Showing posts with label Bayes. Show all posts
Showing posts with label Bayes. Show all posts

Monday, December 21, 2009

I'm Starting To Get It

After considerably more reading, this is the way I'm understanding it. Let me know what I'm missing or getting wrong.


The key to Bayes’ theorem is that it makes explicit the relationship between two events, and the probability of one event given that the other event has occurred.

Here’s a simple example: Say you want to know if it rained last night, so you go outside and touch the grass to see if it’s wet. Before you touch the grass there is some probability that it rained during the night, maybe based on a forecast of 40% chance of rain. But after you touch the grass and feel that it is wet, there is a new (higher) probability that it rained. Bayes’ theorem gives you a way to calculate the new probability that it rained last night, given the evidence of wet grass.

You can’t conclude that it rained last night based on the fact that the grass is wet, because the sprinklers may have come on or it may just be dew. But if you know something about the relationship between the event of the grass being wet and the event of it having rained, then you can calculate how likely it is that rain is the cause of the wet grass (CORRECTION - that reference to 'cause' is objectionable, we're only discussing correlation). The real insight of Bayes’ theorem is that the likelihood that rain is the cause of the wet grass is related to the probability of the grass being wet when it hasn’t rained.

If you happen to know that there is a very low probability of the grass being wet in the morning after a night with no rain (maybe you don’t have sprinklers, and you live in a dry climate with very little dew), then wet grass is a strong indicator of rain. But if there is a high probability of the grass being wet on a morning after no rain, then wet grass is a very weak indicator of rain.

This is fairly intuitive, and so maybe it doesn’t seem very revolutionary. However, what Bayes’ theorem does is it makes this kind of reasoning explicit and calculable. Bayes’ theorem justifies this kind of reasoning by formally spelling out how and why it works. An understanding of Bayes’ theorem also helps one avoid mistakes of probabilistic reasoning, e.g. thinking that wet grass is a stronger indicator of rain than it really is. 

Sunday, December 20, 2009

A Call to (Bayesian) Missionaries

Math is Tough

I need someone to show me the light.

I've tried, but I just can't seem to understand the far-reaching implications of Bayes' theorem. The more people I ask for help, the more I become convinced that 'Bayesian' is a synonym for 'inarticulate math-head'.

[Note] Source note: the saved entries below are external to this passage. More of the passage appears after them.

(* ===== verification/JsText.v ===== *)
(** JavaScript strings and the two Web platform codecs the source uses:
    [TextEncoder] and the fatal UTF-8 [TextDecoder] (streaming and one-shot).

    A JavaScript string is its list of UTF-16 code units.  The decoder is the
    state machine of the WHATWG Encoding Standard in fatal mode: [None] is the
    [TypeError] it throws; without [ignoreBOM] it drops one byte order mark at
    the start of the stream.
    [TerminalOutputTextDecoder] is the class of
    packages/client/src/runtime/terminal-multiplex/delivery/output-text-decoder.ts. *)

From stdpp Require Import base list.
From Stdlib Require Import ZArith Lia ZifyBool.
From S2P Require Import Prelude.

Abbreviation jsstring := (list Z).

(** ** Code points and UTF-16 *)

Definition is_surrogate (c : Z) : bool := (0xd800 <=? c) && (c <=? 0xdfff).
Definition is_lead (c : Z) : bool := (0xd800 <=? c) && (c <=? 0xdbff).
Definition is_trail (c : Z) : bool := (0xdc00 <=? c) && (c <=? 0xdfff).

Definition is_scalar (c : Z) : Prop := 0 <= c < 0x110000 /\ is_surrogate c = false.

Definition utf16_of (c : Z) : jsstring :=
  if c <? 0x10000 then [c]
  else [0xd800 + (c - 0x10000) / 1024; 0xdc00 + (c - 0x10000) mod 1024].

(** The scalar values of a string; a lone surrogate becomes U+FFFD. *)
Fixpoint scalars_of (s : jsstring) : list Z :=
  match s with
  | [] => []
  | u :: rest =>
      if negb (is_surrogate u) then u :: scalars_of rest
      else match rest with
           | v :: rest' =>
               if is_lead u && is_trail v
               then (0x10000 + (u - 0xd800) * 1024 + (v - 0xdc00)) :: scalars_of rest'
               else 0xfffd :: scalars_of rest
           | [] => [0xfffd]
           end
  end.

(** ** TextEncoder *)

Definition utf8_of (c : Z) : bytes :=
  if c <? 0x80 then [c]
  else if c <? 0x800 then [0xc0 + c / 64; 0x80 + c mod 64]
  else if c <? 0x10000 then [0xe0 + c / 4096; 0x80 + (c / 64) mod 64; 0x80 + c mod 64]
  else [0xf0 + c / 262144; 0x80 + (c / 4096) mod 64; 0x80 + (c / 64) mod 64; 0x80 + c mod 64].

Definition text_encode (s : jsstring) : bytes := concat (utf8_of <$> scalars_of s).

(** ** The UTF-8 decoder *)

Record utf8_state := mkUtf8 {
  u_point : Z;
  u_needed : nat;
  u_lower : Z;
  u_upper : Z
}.

Definition utf8_idle : utf8_state := mkUtf8 0 0 0x80 0xbf.

Definition between (lo x hi : Z) : bool := (lo <=? x) && (x <=? hi).

(** One byte: [None] is a decoding error, [Some (c, s)] emits [c] if any. *)
Definition utf8_step (s : utf8_state) (b : Z) : option (option Z * utf8_state) :=
  match u_needed s with
  | O =>
      if between 0 b 0x7f then Some (Some b, utf8_idle)
      else if between 0xc2 b 0xdf then Some (None, mkUtf8 (b - 0xc0) 1 0x80 0xbf)
      else if between 0xe0 b 0xef then
        Some (None, mkUtf8 (b - 0xe0) 2 (if b =? 0xe0 then 0xa0 else 0x80)
                      (if b =? 0xed then 0x9f else 0xbf))
      else if between 0xf0 b 0xf4 then
        Some (None, mkUtf8 (b - 0xf0) 3 (if b =? 0xf0 then 0x90 else 0x80)
                      (if b =? 0xf4 then 0x8f else 0xbf))
      else None
  | S n =>
      if between (u_lower s) b (u_upper s) then
        let point := u_point s * 64 + (b - 0x80) in
        match n with
        | O => Some (Some point, utf8_idle)
        | S _ => Some (None, mkUtf8 point n 0x80 0xbf)
        end
      else None
  end.

(** A [TextDecoder] object: the decoder and its "BOM seen" flag. *)
Record text_decoder := mkDecoder {
  d_utf8 : utf8_state;
  d_bom_seen : bool
}.

Definition new_decoder : text_decoder := mkDecoder utf8_idle false.

Definition emit (bom_seen : bool) (c : Z) : jsstring :=
  if negb bom_seen && (c =? 0xfeff) then [] else utf16_of c.

(** [decoder.decode(bytes, { stream: true })]. *)
Fixpoint decode_chunk (d : text_decoder) (bs : bytes) : option (jsstring * text_decoder) :=
  match bs with
  | [] => Some ([], d)
  | b :: rest =>
      match utf8_step (d_utf8 d) b with
      | None => None
      | Some (None, s) => decode_chunk (mkDecoder s (d_bom_seen d)) rest
      | Some (Some c, s) =>
          match decode_chunk (mkDecoder s true) rest with
          | None => None
          | Some (text, d') => Some (emit (d_bom_seen d) c ++ text, d')
          end
      end
  end.

(** [new TextDecoder('utf-8', { fatal: true }).decode(bytes)]. *)
Definition text_decode (bs : bytes) : option jsstring :=
  match decode_chunk new_decoder bs with
  | Some (text, d) => match u_needed (d_utf8 d) with O => Some text | S _ => None end
  | None => None
  end.

(** ** output-text-decoder.ts *)

(** [decode(payload)]: the result and the next decoder; malformed input resets it. *)
Definition TerminalOutputTextDecoder_decode (d : text_decoder) (payload : bytes)
    : option jsstring * text_decoder :=
  match decode_chunk d payload with
  | Some (data, d') => (Some data, d')
  | None => (None, new_decoder)
  end.

Definition TerminalOutputTextDecoder_reset : text_decoder := new_decoder.

(** ** Laws *)

(** Frame boundaries are not text boundaries: decoding chunk by chunk is decoding
    the concatenation. *)
Lemma decode_chunk_app d a b :
  decode_chunk d (a ++ b) =
    match decode_chunk d a with
    | None => None
    | Some (t, d') =>
        match decode_chunk d' b with
        | None => None
        | Some (t', d'') => Some (t ++ t', d'')
        end
    end.
Proof.
  induction a as [|x a IH] in d |- *; cbn.
  - destruct (decode_chunk d b) as [[? ?]|]; reflexivity.
  - destruct (utf8_step (d_utf8 d) x) as [[[c|] s]|]; [| |done]; rewrite IH; [|done].
    destruct (decode_chunk _ a) as [[t d']|]; [|done].
    destruct (decode_chunk d' b) as [[t' d'']|]; [|done]. by rewrite app_assoc.
Qed.

Lemma between_true lo x hi : lo <= x <= hi -> between lo x hi = true.
Proof. unfold between. intros. apply andb_true_intro. lia. Qed.

Lemma between_false lo x hi : x < lo \/ hi < x -> between lo x hi = false.
Proof. unfold between. intros. apply andb_false_iff. lia. Qed.

Ltac decide_between :=
  repeat first [rewrite between_true by lia | rewrite between_false by lia].

(** The four ranges of a scalar value, as digits in base 64. *)
Lemma decode_utf8_of bom c rest :
  is_scalar c ->
  decode_chunk (mkDecoder utf8_idle bom) (utf8_of c ++ rest) =
    match decode_chunk (mkDecoder utf8_idle true) rest with
    | None => None
    | Some (text, d) => Some (emit bom c ++ text, d)
    end.
Proof.
  intros [Hr Hs]. unfold is_surrogate in Hs. apply andb_false_iff in Hs.
  assert (Hs' : c < 0xd800 \/ 0xdfff < c) by lia. clear Hs.
  pose proof (Z.div_mod c 64 ltac:(lia)) as E1. pose proof (Z.mod_pos_bound c 64 ltac:(lia)).
  pose proof (Z.div_mod (c / 64) 64 ltac:(lia)) as E2. pose proof (Z.mod_pos_bound (c / 64) 64 ltac:(lia)).
  rewrite Z.div_div in E2 by lia. change (64 * 64) with 4096 in E2.
  pose proof (Z.div_mod (c / 4096) 64 ltac:(lia)) as E3. pose proof (Z.mod_pos_bound (c / 4096) 64 ltac:(lia)).
  rewrite Z.div_div in E3 by lia. change (4096 * 64) with 262144 in E3.
  unfold utf8_of. repeat case_if; bool_prop; cbn [app decode_chunk d_utf8 d_bom_seen].
  - unfold utf8_step at 1. cbn [u_needed utf8_idle]. decide_between. reflexivity.
  - unfold utf8_step at 1. cbn [u_needed utf8_idle]. decide_between.
    unfold utf8_step at 1. cbn [u_needed u_lower u_upper u_point]. decide_between.
    cbn [d_utf8]. do 2 f_equal. replace (_ * 64 + _) with c by lia. reflexivity.
  - unfold utf8_step at 1. cbn [u_needed utf8_idle]. decide_between.
    unfold utf8_step at 1. cbn [u_needed u_lower u_upper u_point].
    rewrite between_true by (repeat case_if; bool_prop; lia).
    unfold utf8_step at 1. cbn [u_needed u_lower u_upper u_point]. decide_between.
    replace (_ * 64 + _) with c by lia. reflexivity.
  - unfold utf8_step at 1. cbn [u_needed utf8_idle]. decide_between.
    unfold utf8_step at 1. cbn [u_needed u_lower u_upper u_point].
    rewrite between_true by (repeat case_if; bool_prop; lia).
    unfold utf8_step at 1. cbn [u_needed u_lower u_upper u_point]. decide_between.
    unfold utf8_step at 1. cbn [u_needed u_lower u_upper u_point]. decide_between.
    replace (_ * 64 + _) with c by lia. reflexivity.
Qed.

Lemma scalars_of_scalar s : Forall is_u16 s -> Forall is_scalar (scalars_of s).
Proof.
  intros H. remember (length s) as n eqn:E. assert (Hn : (length s <= n)%nat) by lia. clear E.
  revert s H Hn. induction n as [|n IH]; intros s H Hn.
  { destruct s; [constructor | cbn in Hn; lia]. }
  destruct H as [|u s Hu Hs]; [constructor|]. cbn [scalars_of length] in *.
  assert (Hrep : is_scalar 0xfffd) by (split; [lia | reflexivity]).
  destruct (is_surrogate u) eqn:Eu; cbn [negb].
  - destruct Hs as [|v s Hv Hs]; [by repeat constructor|].
    destruct (is_lead u && is_trail v) eqn:E.
    + constructor; [|apply IH; [done | cbn in Hn; lia]].
      unfold is_lead, is_trail in E. unfold is_scalar, is_surrogate. bool_prop.
      split; [lia | apply andb_false_iff; lia].
    + constructor; [done | apply IH; [by constructor | cbn in *; lia]].
  - constructor; [|apply IH; [done | lia]].
    unfold is_u16, U16_MAX in Hu. split; [lia | done].
Qed.

Lemma decode_scalars cs :
  Forall is_scalar cs ->
  decode_chunk (mkDecoder utf8_idle true) (concat (utf8_of <$> cs)) =
    Some (concat (utf16_of <$> cs), mkDecoder utf8_idle true).
Proof.
  induction 1 as [|c cs Hc _ IH]; [done|]. cbn [fmap list_fmap concat].
  by rewrite decode_utf8_of, IH.
Qed.

(** Every JavaScript string encodes to bytes a strict decoder accepts. *)
Lemma text_decode_encode_is_Some s :
  Forall is_u16 s -> is_Some (text_decode (text_encode s)).
Proof.
  intros H%scalars_of_scalar. unfold text_encode, text_decode, new_decoder.
  destruct H as [|c cs Hc Hcs]; [by eexists|].
  cbn [fmap list_fmap concat]. rewrite decode_utf8_of, decode_scalars by done. by eexists.
Qed.

(** On text without lone surrogates or a leading byte order mark, decoding is
    the inverse of encoding. *)
Lemma text_decode_encode s :
  Forall is_u16 s -> concat (utf16_of <$> scalars_of s) = s -> head (scalars_of s) <> Some 0xfeff ->
  text_decode (text_encode s) = Some s.
Proof.
  intros H%scalars_of_scalar Hs Hb. unfold text_encode, text_decode, new_decoder.
  rewrite <- Hs at 2. destruct H as [|c cs Hc Hcs]; [done|].
  cbn [fmap list_fmap concat]. rewrite decode_utf8_of, decode_scalars by done. cbn.
  unfold emit. cbn [negb andb]. rewrite (proj2 (Z.eqb_neq c 0xfeff)); [done|].
  intros ->. by apply Hb.
Qed.

Lemma utf8_of_ok c : is_scalar c -> bytes_ok (utf8_of c).
Proof.
  intros [Hr _].
  pose proof (Z.mod_pos_bound c 64 ltac:(lia)). pose proof (Z.mod_pos_bound (c / 64) 64 ltac:(lia)).
  pose proof (Z.mod_pos_bound (c / 4096) 64 ltac:(lia)).
  pose proof (Z.div_pos c 64 ltac:(lia) ltac:(lia)). pose proof (Z.div_pos c 4096 ltac:(lia) ltac:(lia)).
  pose proof (Z.div_pos c 262144 ltac:(lia) ltac:(lia)).
  pose proof (Z.div_lt_upper_bound c 262144 5 ltac:(lia) ltac:(lia)).
  unfold utf8_of. repeat case_if; bool_prop.
  - repeat constructor; unfold is_byte; lia.
  - pose proof (Z.div_lt_upper_bound c 64 32 ltac:(lia) ltac:(lia)).
    repeat constructor; unfold is_byte; lia.
  - pose proof (Z.div_lt_upper_bound c 4096 16 ltac:(lia) ltac:(lia)).
    repeat constructor; unfold is_byte; lia.
  - repeat constructor; unfold is_byte; lia.
Qed.

Lemma text_encode_ok s : Forall is_u16 s -> bytes_ok (text_encode s).
Proof.
  intros H%scalars_of_scalar. unfold text_encode.
  induction H as [|c cs Hc _ IH]; [constructor|]. cbn.
  apply Forall_app_2; [by apply utf8_of_ok | exact IH].
Qed.

(** ** Well-formed strings: no lone surrogates *)

Definition well_formed (s : jsstring) : Prop :=
  exists cs, Forall is_scalar cs /\ s = concat (utf16_of <$> cs).

Lemma well_formed_nil : well_formed [].
Proof. by exists []. Qed.

Lemma well_formed_app a b : well_formed a -> well_formed b -> well_formed (a ++ b).
Proof.
  intros (ca & Ha & ->) (cb & Hb & ->). exists (ca ++ cb).
  split; [by apply Forall_app|]. by rewrite fmap_app, concat_app.
Qed.

Lemma well_formed_unit u : is_u16 u -> is_surrogate u = false -> well_formed [u].
Proof.
  unfold is_u16, U16_MAX. intros Hu Hs. exists [u]. split.
  - repeat constructor; [lia | lia | done].
  - cbn. unfold utf16_of. by rewrite (proj2 (Z.ltb_lt u 0x10000)) by lia.
Qed.

Lemma well_formed_cons u s :
  is_u16 u -> is_surrogate u = false -> well_formed s -> well_formed (u :: s).
Proof. intros Hu Hs H. apply (well_formed_app [u]); [by apply well_formed_unit | done]. Qed.

Lemma well_formed_pair u v : is_lead u && is_trail v = true -> well_formed [u; v].
Proof.
  unfold is_lead, is_trail. intros H. bool_prop.
  exists [0x10000 + (u - 0xd800) * 1024 + (v - 0xdc00)].
  pose proof (Z.div_add_l (u - 0xd800) 1024 (v - 0xdc00) ltac:(lia)) as Hd.
  pose proof (Z_mod_plus_full (v - 0xdc00) (u - 0xd800) 1024) as Hm.
  split.
  - repeat constructor; [lia | lia | unfold is_surrogate; lia].
  - cbn. unfold utf16_of. rewrite (proj2 (Z.ltb_ge _ _)) by lia. cbn. f_equal; [|f_equal].
    + replace (_ - 0x10000) with ((u - 0xd800) * 1024 + (v - 0xdc00)) by lia.
      rewrite Hd, Z.div_small by lia. lia.
    + replace (_ - 0x10000) with ((v - 0xdc00) + (u - 0xd800) * 1024) by lia.
      rewrite Hm, Z.mod_small by lia. lia.
Qed.

Lemma scalars_of_utf16 c s : is_scalar c -> scalars_of (utf16_of c ++ s) = c :: scalars_of s.
Proof.
  intros [Hc Hs]. unfold utf16_of. case_if; bool_prop; cbn [app scalars_of].
  - by rewrite Hs.
  - pose proof (Z.div_mod (c - 0x10000) 1024 ltac:(lia)) as E'.
    pose proof (Z.mod_pos_bound (c - 0x10000) 1024 ltac:(lia)).
    pose proof (Z.div_pos (c - 0x10000) 1024 ltac:(lia) ltac:(lia)).
    pose proof (Z.div_lt_upper_bound (c - 0x10000) 1024 1024 ltac:(lia) ltac:(lia)).
    assert (is_surrogate (55296 + (c - 65536) / 1024) = true) as -> by (unfold is_surrogate; lia).
    assert (is_lead (55296 + (c - 65536) / 1024) && is_trail (56320 + (c - 65536) mod 1024) = true)
      as -> by (unfold is_lead, is_trail; lia).
    cbn [negb]. f_equal. lia.
Qed.

Lemma scalars_of_concat cs :
  Forall is_scalar cs -> scalars_of (concat (utf16_of <$> cs)) = cs.
Proof.
  induction 1 as [|c cs Hc _ IH]; [done|]. cbn [fmap list_fmap concat].
  rewrite scalars_of_utf16 by done. by f_equal.
Qed.

(** A well-formed string that does not start with a byte order mark survives the
    wire. *)
Lemma text_roundtrip s :
  well_formed s -> head s <> Some 0xfeff -> text_decode (text_encode s) = Some s.
Proof.
  intros (cs & Hcs & ->) Hb. unfold text_encode, text_decode, new_decoder.
  rewrite scalars_of_concat by done. destruct Hcs as [|c cs Hc Hcs]; [done|].
  cbn [fmap list_fmap concat]. rewrite decode_utf8_of, decode_scalars by done. cbn.
  unfold emit. cbn [negb andb]. rewrite (proj2 (Z.eqb_neq c 0xfeff)); [done|].
  intros ->. by apply Hb.
Qed.

(** A byte order mark in front of a text is dropped. *)
Lemma text_decode_bom s :
  well_formed s -> text_decode (text_encode (0xfeff :: s)) = Some s.
Proof.
  intros (cs & Hcs & ->). unfold text_encode, text_decode, new_decoder.
  change (0xfeff :: concat (utf16_of <$> cs)) with (concat (utf16_of <$> (0xfeff :: cs))).
  assert (is_scalar 0xfeff) as Hbom by (split; [lia | reflexivity]).
  rewrite scalars_of_concat by by constructor. cbn [fmap list_fmap concat].
  by rewrite decode_utf8_of, decode_scalars.
Qed.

See, I want to understand why it matters. Why it's supposedly transformational.

Here's the example I have heard most frequently used to explain Bayes' theroem: Imagine there is a test to screen for a particular kind of cancer. When the test is administered to people who don't have the cancer, 99.5% of those screened will be correctly flagged as cancer-free (low false positive rate). When the test is administered to people who DO have the cancer, 99.9% of those screened will be correctly flagged as having the cancer (low false negative rate). In the general population, .01% of people have this cancer, so that would be about 30,000 people in the US!

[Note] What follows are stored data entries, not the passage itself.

Definition reduceRecovery (s : TerminalMultiplexRecoveryState)
    (event : TerminalMultiplexRecoveryEvent) : TerminalMultiplexRecoveryTransition :=
  match event with
  | delivery_gated => transition (withKind k_gated (set_delivery gated (memory s))) []
  | delivery_active => transition (withKind (kind s) (set_delivery active (memory s))) []
  | host_start id reason => startHostSnapshotTransition s id reason
  | host_manual_request id seq =>
      match activeSnapshot (memory s) with
      | Some _ => transition s [reject_manual_snapshot id seq]
      | None => startHostSnapshotTransition s id manual
      end
  | host_snapshot_sent coverageEndSeq status => hostSnapshotSentTransition s coverageEndSeq status
  | host_snapshot_ack id coverageEndSeq => hostSnapshotAckTransition s id coverageEndSeq
  | host_recover cause snapshotId =>
      let snapshotFollows := bool_decide (delivery (memory s) = active) in
      let restored := transition s [send_model_restore cause snapshotFollows] in
      match snapshotFollows, snapshotId with
      | true, Some id =>
          let reason := match cause with cause_pending_cap => pending_cap | _ => recovery end in
          let started := startHostSnapshotTransition s id reason in
          (fst started, snd restored ++ snd started)
      | _, _ => restored
      end
  | client_begin_initial =>
      transition (withKind k_snapshotting (set_client false true (memory s)))
        [set_output_credit 0]
  | client_gate_credit => transition s [set_output_credit 0]
  | client_begin_reveal =>
      transition (withKind k_snapshotting
        (set_client (recoveryRequested (memory s)) true (memory s))) []
  | client_snapshot_started accepted =>
      if accepted then transition (withKind k_snapshotting (set_client false true (memory s))) []
      else requestClientRecovery
             (withKind k_snapshotting (set_client false (clientSnapshotting (memory s)) (memory s)))
  | client_model_restore snapshotFollows =>
      transition (withKind k_recovering (set_client snapshotFollows true (memory s)))
        [clear_client_snapshot; set_output_credit 0]
  | client_recovery_needed => requestClientRecovery s
  | client_resumed =>
      transition (withKind (deliveryKind (memory s))
        (set_client (recoveryRequested (memory s)) false (memory s)))
        [set_output_credit (2 * 1024 * 1024)]
  | reset => transition (withKind k_snapshotting (emptyMemory (delivery (memory s)))) []
  end.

Two questions: 1) Assuming the test is fairly cheap to administer, should this screening be done routinely for all people? 2) If I am flagged positive for having the cancer, what is the probability that I actually have the cancer?




The answer to question 2 is surprising, and that's why this example is used to promote Bayes' theorem. Using Bayes' theorem (I'll spare you the math) you find that if you're flagged as having the cancer, there is only about a 2% CORRECTION 16.7% chance that you actually have it. So the answer to question 1 is probably no, because getting a positive result still means you have a very low chance of actually having the cancer (instead the screening should probably only be done for people at high risk).

That seems like a pretty good example because it's easy to relate to and has a non-intuitive outcome. However, I think it must actually be a very poor example of the power of Bayes' theorem, because I can very easily work that same problem out with just standard probabilistic reasoning and get the same answer! You just divide the number of genuine positives (people who have the cancer who test positive for the cancer) by the number of total positives (false positives plus genuine positives) to get the likelihood that any particular positive result is a genuine positive result (the 2% result comes from the fact that the false positive rate is high relative to how rare the cancer is). It's simple, easy, and doesn't require Bayes' theorem.

But there are a lot of people who are excited about Bayes and his famous theorem, so there must be more to it than this example. So can someone please help me to understand?